Your assignment
A complete answer includes every line below with the word "RepositoryContent".

[Records from a dataset]

(* ===== verification/Ingest.v ===== *)
(** * Reading repositories through the GitHub API

    [pkg/githubingest]: the tree of a repository at a commit is listed by walking the
    Contents API under budgets, files are read one by one, and no symbolic link or
    submodule is followed.  The API client is go-github: what it answers at each moment
    is a parameter. *)

From Stdlib Require Import Ascii.
From S2P Require Import Prelude GoText GoErr.

(** ** The client *)

(** What the code reads of go-github's [RepositoryContent]; the getters give the zero
    value for an absent field. *)
Record RepositoryContent := mkContent {
  gc_Type : string; gc_Path : string; gc_Name : string; gc_SHA : string;
  gc_Size : Z; gc_Content : option string
}.

(** A failed call: the error and the response's status, if there was a response. *)
Definition ApiFailure : Type := error * option Z.

(** The calls of go-github that are used, at a moment: a file, a directory or neither;
    a default branch; a commit; an installation; a token; a permission level. *)
Class GitHubClient := {
  GetContents : nat → string → string → string → string →
    ApiFailure + (option RepositoryContent * option (list RepositoryContent));
  GetDefaultBranch : nat → string → string → ApiFailure + string;
  GetCommitSHA : nat → string → string → string → ApiFailure + string;
  GetRepositoryInstallation : nat → string → string → ApiFailure + Z;
  CreateInstallationToken : nat → Z → ApiFailure + string;
  GetPermissionLevel : nat → string → string → string → ApiFailure + string
}.

(** ** Errors *)

(** The sentinel the error is, under a message. *)
Definition Wrap (msg : string) (e : error) : error := Errorf (msg +:+ ": ") e.

(** go: pkg/githubingest/errors.go#isTokenMintFailure *)
Definition isTokenMintFailure (err : error) : bool := errors_Is err TokenMintMarker.

(** go: pkg/githubingest/errors.go#mapContentsAPIError *)
Definition mapContentsAPIError (failure : ApiFailure) (action : string) : error :=
  let '(err, resp) := failure in
  match resp with
  | Some status =>
      if (status =? 404)%Z then Wrap ("githubingest: " +:+ action) (sentinel_error GhErrNotFound)
      else if (status =? 401)%Z || (status =? 403)%Z
      then Wrap ("githubingest: " +:+ action +:+ " rejected with status " +:+ Itoa status) (sentinel_error GhErrAuth)
      else Wrap ("githubingest: " +:+ action) err
  | None =>
      if isTokenMintFailure err
      then Wrap ("githubingest: authenticating GitHub App installation while " +:+ action) (sentinel_error GhErrAuth)
      else Wrap ("githubingest: " +:+ action) err
  end.

(** go: pkg/githubingest/credentials.go#mapCredentialAPIError *)
Definition mapCredentialAPIError (failure : ApiFailure) (action : string) : error :=
  let '(err, resp) := failure in
  match resp with
  | Some status =>
      if (status =? 404)%Z then Wrap ("githubingest: " +:+ action) (sentinel_error GhErrNotFound)
      else if (status =? 401)%Z || (status =? 403)%Z
      then Wrap ("githubingest: " +:+ action +:+ " rejected with status " +:+ Itoa status) (sentinel_error GhErrAuth)
      else Wrap ("githubingest: " +:+ action) err
  | None => Wrap ("githubingest: " +:+ action) err
  end.

(** ** Configuration *)

(** go: pkg/githubingest/reader.go#GitHubAppConfig *)
Record GitHubAppConfig := mkGitHubAppConfig {
  ga_AppID : Z; ga_InstallationID : Z; ga_PrivateKey : string; ga_BaseURL : string
}.

(** The checks before the transports are built; [None] when they pass.
    go: pkg/githubingest/reader.go:35-44#NewGitHubFileReader *)
Definition checkGitHubAppConfig (cfg : GitHubAppConfig) : option error :=
  if (ga_AppID cfg <=? 0)%Z
  then Some (errors_New ("githubingest: GitHubAppConfig.AppID must be a positive ID, got " +:+ Itoa (ga_AppID cfg)))
  else if (ga_InstallationID cfg <=? 0)%Z
  then Some (errors_New ("githubingest: GitHubAppConfig.InstallationID must be a positive ID, got "
               +:+ Itoa (ga_InstallationID cfg)))
  else if ga_PrivateKey cfg == "" then Some (errors_New "githubingest: GitHubAppConfig.PrivateKey must be set")
  else None.

(** go: pkg/githubingest/credentials.go#CredentialResolverConfig *)
Record CredentialResolverConfig := mkCredentialResolverConfig {
  cr_AppID : Z; cr_PrivateKey : string; cr_BaseURL : string
}.

(** The same for the resolver.
    go: pkg/githubingest/credentials.go:38-44#NewCredentialResolver *)
Definition checkCredentialResolverConfig (cfg : CredentialResolverConfig) : option error :=
  if (cr_AppID cfg <=? 0)%Z
  then Some (errors_New ("githubingest: CredentialResolverConfig.AppID must be a positive ID, got "
               +:+ Itoa (cr_AppID cfg)))
  else if cr_PrivateKey cfg == ""
  then Some (errors_New "githubingest: CredentialResolverConfig.PrivateKey must be set")
  else None.

(** The check of a token before a client is built with it.
    go: pkg/githubingest/reader_from_token.go:13-16#NewGitHubFileReaderFromToken *)
Definition checkReaderToken (token : string) : option error :=
  if token == "" then Some (errors_New "githubingest: installation access token must be set") else None.

(** ** Base64 *)

(** The value of a character of the standard alphabet. *)
Definition base64_value (c : ascii) : option N :=
  let n := code c in
  if in_range 65 90 n then Some (n - 65)%N
  else if in_range 97 122 n then Some (n - 71)%N
  else if in_range 48 57 n then Some (n + 4)%N
  else if (n =? 43)%N then Some 62%N
  else if (n =? 47)%N then Some 63%N
  else None.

Written solution
(** What the code reads of go-github's [RepositoryContent]; the getters give the zero
Record RepositoryContent := mkContent {
    ApiFailure + (option RepositoryContent * option (list RepositoryContent));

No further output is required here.